Keep water available. All dogs must always have a bowl of water available to quench their thirst at will, but this becomes even more important for a dog with kidney disease. In fact, you need to make a conscious effort to insure he drinks enough so that the blood supply to his kidneys will not decrease and so that his body can continue to rid itself of toxic waste. To that end, use whatever water bowl your dog likes best, and change it frequently if that gets him to drink more. Even an automatic water fountain might help.
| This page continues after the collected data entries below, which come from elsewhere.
(** [location.store] is present; its extent is [e]. *)
Definition release_pack_extent (k : nat) (e : Extent) : st PackStore unit := fun s =>
  if x_len e =? 0 then (Ok tt, s)
  else
    let p := kind_of s k in
    match segments p !! x_seg e with
    | None => (Throw out_of_range, s)
    | Some state =>
        if occupied_bytes state <? x_len e then (Throw logic_error, s)
        else
          let '(r, f) := insert_free_extent (x_seg e) (x_off e) (x_len e) (free_extents p) in
          let p := with_free p f in
          match r with
          | Throw exn => (Throw exn, set_kind s k p)
          | Ok _ => (Ok tt, set_kind s k (occupy p (x_seg e) (- x_len e) state))
          end
    end.

(** ** Trimming

    One turn of the loop of [trim_pack_tails], cut where it releases the mutex: the
    free tail is taken out of the index and the segment is marked; after the file was
    truncated, or was not, the turn is finished. *)
Definition with_trimming (p : KindPack) (segment : Z) (state : PackSegment) (b : bool) : KindPack :=
  with_segments p (<[segment := MkSegment (seg_bytes state) (occupied_bytes state) b]> (segments p)).

(** The last hole up to [{segment, bytes}]. *)
Definition tail_hole (l : list Extent) (segment bytes : Z) : option Extent :=
  match last (filter (fun e => ~ key_lt segment bytes (x_seg e) (x_off e)) l) with
  | Some e => if (x_seg e =? segment) && (x_end e =? bytes) then Some e else None
  | None => None
  end.

Definition trim_begin (k : nat) (empty_only : bool) (segment : Z) (s : PackStore) : option Extent * PackStore :=
  let p := kind_of s k in
  match segments p !! segment with
  | None => (None, s)
  | Some state =>
      if (seg_bytes state =? 0) || trimming state || (empty_only && negb (occupied_bytes state =? 0)) then (None, s)
      else
        match tail_hole (offsets (free_extents p)) segment (seg_bytes state) with
        | None => (None, s)
        | Some e => (Some e, set_kind s k (with_trimming (with_free p (index_erase e (free_extents p))) segment state true))
        end
  end.

(** The hole goes back, joined with what was freed before it meanwhile. *)
Definition trim_undo (e : Extent) (f : FreeExtentIndex) : FreeExtentIndex :=
  match hole_before (offsets f) (x_seg e) (x_off e) with
  | Some q => index_insert (MkExtent (x_seg e) (x_off q) (x_len e + x_len q)) (index_erase q f)
  | None => index_insert e f
  end.

Definition trim_end (k : nat) (e : Extent) (truncated : bool) : st PackStore unit := fun s =>
  let p := kind_of s k in
  let state := segment_of p (x_seg e) in
  if negb truncated
  then (Throw runtime_error, set_kind s k (with_trimming (with_free p (trim_undo e (free_extents p))) (x_seg e) state false))
  else
    let m := <[x_seg e := MkSegment (x_off e) (occupied_bytes state) false]> (segments p) in
    let tail := if x_seg e =? active_segment p then x_off e else active_tail p in
    (Ok tt, MkPacks (<[k := MkKind (free_extents p) m (active_segment p) tail (last_segment p)]> (kinds s))
                    (pack_storage_bytes s - x_len e)).

(** ** Start-up *)
Definition entry_extent (e : PackedMapEntry) : Extent := MkExtent (e_segment e) (e_offset e) (e_extent_bytes e).

(** The object's extent lies in its segment's file. *)
Definition in_segment (m : gmap Z PackSegment) (e : PackedMapEntry) : bool :=
  match m !! e_segment e with
  | Some s => (e_offset e <=? seg_bytes s) && (e_extent_bytes e <=? seg_bytes s - e_offset e)
  | None => false
  end.

(** One object of the kind: charged to its segment and recorded in [occupied]. *)
Definition rebuild_object (state : gmap Z PackSegment * list Extent) (e : PackedMapEntry) : gmap Z PackSegment * list Extent :=
  let '(m, occupied) := state in
  match m !! e_segment e with
  | Some s =>
      if in_segment m e
      then (<[e_segment e := MkSegment (seg_bytes s) (occupied_bytes s + e_extent_bytes e) (trimming s)]> m,
            offsets_insert (entry_extent e) occupied)
      else (m, occupied)
  | None => (m, occupied)
  end.

(** The holes between the occupied extents of a segment; the result is the end of the
    last one. *)
Fixpoint rebuild_gaps (segment offset : Z) (occupied : list Extent) : st FreeExtentIndex Z :=
  match occupied with
  | [] => mret offset
  | e :: occupied =>
      (if offset <? x_off e then insert_free_extent segment offset (x_off e - offset) else mret tt) ;;
      rebuild_gaps segment (x_end e) occupied
  end.

(** The segments in order; [truncate] says whether cutting a segment's unowned tail
    succeeds. *)
Fixpoint rebuild_segments (truncate : Z -> bool) (occupied : list Extent) (segs : list (Z * PackSegment)) (p : KindPack) (storage : Z)
    : res (KindPack * Z) :=
  match segs with
  | [] => Ok (p, storage)
  | (segment, state) :: segs =>
      let '(r, f) := rebuild_gaps segment 0 (filter (fun e => x_seg e = segment) occupied) (free_extents p) in
      offset ← r;
      throw_if ((offset <? seg_bytes state) && negb (truncate segment)) runtime_error ;;
      let state := if offset <? seg_bytes state then MkSegment offset (occupied_bytes state) (trimming state) else state in
      let tail := if segment =? active_segment p then seg_bytes state else active_tail p in
      let p := MkKind f (<[segment := state]> (segments p)) (active_segment p) tail (last_segment p) in
      rebuild_segments truncate occupied segs p (storage + seg_bytes state)
  end.

Definition segment_before (a b : Z * PackSegment) : Prop := fst a <= fst b.

#[export] Instance segment_before_dec a b : Decision (segment_before a b).
Proof. unfold segment_before. apply _. Defined.

(** One kind: [files] are its segment files with their sizes, [entries] the objects of
    the map that are of this kind. *)
Definition rebuild_kind (truncate : Z -> bool) (files : gmap Z Z) (entries : list PackedMapEntry) (storage : Z) : res (KindPack * Z) :=
  let m := (fun bytes => MkSegment bytes 0 false) <$> files in
  let last := foldr Z.max 0 (map_to_list files).*1 in
  let '(m, occupied) := foldl rebuild_object (m, []) entries in
  rebuild_segments truncate occupied (merge_sort segment_before (map_to_list m)) (MkKind (MkIndex [] []) m last 0 last) storage.

Fixpoint rebuild_kinds (truncate : nat -> Z -> bool) (files : list (gmap Z Z)) (k : nat) (entries : list PackedMapEntry) (s : PackStore)
    : res PackStore :=
  match files with
  | [] => Ok s
  | f :: files =>
      '(p, storage) ← rebuild_kind (truncate k) f (filter (fun e => e_kind e = Z.of_nat k) entries) (pack_storage_bytes s);
      rebuild_kinds truncate files (S k) entries (MkPacks (kinds s ++ [p]) storage)
  end.

(** [rebuild_free_extents]; the map's entries come in any order. *)
Definition rebuild_free_extents (truncate : nat -> Z -> bool) (files : list (gmap Z Z)) (entries : list PackedMapEntry) : res PackStore :=
  rebuild_kinds truncate files 0 entries (MkPacks [] 0).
Feed a therapeutic diet. A dog with kidney disease should follow a reduced-protein, reduced-phosphorus diet, available by prescription from your veterinarian. Less protein will help him feel better because his kidneys will have fewer protein by-products to filter, and less phosphorus will actually slow disease progression.

Your vet may also recommend certain supplements, and you may end up having to hydrate your dog with subcutaneous administration of water. Dialysis and kidney transplants could also keep your dog alive and comfortable longer, but for most people they are prohibitively expensive, costing at least $15,000 for the transplant and $1,000 a week for the dialysis.